UPON DUE CONSIDERATION, IT IS HEREBY ORDERED, ADJUDGED,
AND DECREED that the judgment entered on June 20, 2016, is AFFIRMED.
Plaintiff Ciaran Hood appeals from the vacatur of a partial default judgment in his
favor as to liability and from the dismissal of his complaint without prejudice for lack of
personal jurisdiction. Hood challenges the district court’s authority to order vacatur and
its adverse ruling as to personal jurisdiction. We review both the district court’s legal
authority and its order of dismissal de novo, reviewing any underlying factual
determinations only for clear error.

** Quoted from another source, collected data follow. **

(** Publishing over a stripe whose slot is filled and committed resolves the
    key to what was filled. *)
Lemma publish_resolves file s key header content off serial snap0 retries :
  stripe_state_ok file s -> builder_ok (write_builder key header content) content ->
  snap_pass snap0 = snap_pass (stripe_snapshot bld s) -> ws_gen (ss_log s) < 2 ^ 64 ->
  st_data_offset (ss_stripe s) <= off -> (8 | off) ->
  off + write_size header content <= current_write_cursor (ss_stripe s) (ss_log s) ->
  subspan file (Z.to_nat off) (132 + length header + length content) =
    serialize_to (written_document key header content (snap_pass (stripe_snapshot bld s)) serial) ++ header ++ content ->
  exists r e l1 l2, publish_rounds bld retries s file snap0 key (off - st_offset (ss_stripe s)) (write_size header content) (u16 serial) = inr r /\
    stripe_state_ok file (set_dir s (ir_dir r)) /\ resolves file (set_dir s (ir_dir r)) key header content e l1 l2 serial.
Proof.
  intros Hok Hb Hp Hlt Hoff Hal Hend Hbytes. pose proof Hok as [Hs Hloc Hlog Hdir Hph Hfile Hdis].
  pose proof (so_start _ Hs) as Hst. unfold data_start_rel in Hst. pose proof (so_size _ Hs). pose proof (so_offset _ Hs).
  set (rel := off - st_offset (ss_stripe s)).
  assert (Hcur : current_write_cursor (ss_stripe s) (ss_log s) <= st_offset (ss_stripe s) + st_size (ss_stripe s)) by apply Hlog.
  assert (Hsz : 132 <= write_size header content < 2 ^ 32 + 1) by (destruct Hb; unfold kHeaderSize, write_size in *; cbn in *; lia).
  assert (Hser : fits 16 (u16 serial)) by (apply wrap_fits; lia).
  destruct (election_elected bld s file key Hok) as [Hseen Heach Hvo _ _]. set (el := run_election s file (stripe_snapshot bld s) key) in *.
  destruct (insert_leads file s key (el_offset el) (el_seen el) (el_clear el) (foreign (ss_stripe s) file key) rel (write_size header content) (u16 serial))
    as (Hiok & Hst' & Hok' & before & e & after & Hcand & Ho & Hfs & Hph' & Hap & _ & Hothers); try done; try (unfold rel; lia).
  { destruct Hvo as [|(x & cls & (Hx & _)%elem_of_admitted & Ex)]; [by left|]. right. by exists x. }
  cbv zeta in *. eexists _, e, before, after. split.
  { assert (Hw : wrapped_since bld (ss_stripe s) (ws_gen (ss_log s)) snap0 = false).
    { unfold wrapped_since. rewrite Hp. unfold stripe_snapshot, snapshot. simpl. by rewrite Z.eqb_refl. }
    destruct retries; cbn [publish_rounds]; rewrite Hw; change (Build_StripeAdmission _ _ _ _) with (admission bld s); fold el;
      rewrite Hst', Hiok; reflexivity. }
  split; [done|].
  assert (Eoff : st_offset (ss_stripe s) + rel = off) by (unfold rel; lia).
  split; cbn [ss_stripe ss_log set_dir]; try done.
  - rewrite Ho, Hph', Hph. change (stripe_snapshot bld (set_dir s _)) with (stripe_snapshot bld s).
    apply position_current; try done; unfold data_start_rel; lia.
  - intros x cls Hx. apply (Hothers x cls). apply elem_of_admitted in Hx as (Hx & Hc). apply elem_of_admitted. split; [|done]. apply elem_of_app. by left.
  - by rewrite Ho, Eoff.
  - by rewrite Ho, Eoff.
  - rewrite Ho. unfold rel. lia.
  - rewrite Ho. unfold rel. lia.
Qed.

(** *** The whole write *)

Lemma volume_ok_stripe (v : Volume (C := C)) i s : volume_ok v -> stripe_state_ok (v_file v) s -> volume_ok (set_stripe v i s).
Proof.
  intros [Hst Hram] Hs. split; [|done]. intros j s'. simpl. destruct (decide (j = i)) as [->|Hj].
  - destruct (decide (i < length (v_stripes v))%nat).
    + rewrite list_lookup_insert_eq by done. by intros [= <-].
    + rewrite list_insert_ge by lia. apply Hst.
  - rewrite list_lookup_insert_ne by done. apply Hst.
Qed.

Lemma volume_ok_file (v : Volume (C := C)) file : volume_ok v -> (length (v_file v) <= length file)%nat -> volume_ok (set_file v file).
Proof. intros [Hst Hram] Hl. split; [|done]. intros i s Hi. eapply state_ok_file; [by eapply Hst | done]. Qed.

See U.S. D.I.D. Corp. v. Windstream Commc’ns,
Inc., 775 F.3d 128, 134 (2d Cir. 2014); Frontera Res. Azer. Corp. v. State Oil Co. of Azer.
Republic, 582 F.3d 393, 395 (2d Cir. 2009). In so doing, we assume the parties’
familiarity with the facts and record of prior proceedings, which we reference only as
necessary to explain our decision to affirm.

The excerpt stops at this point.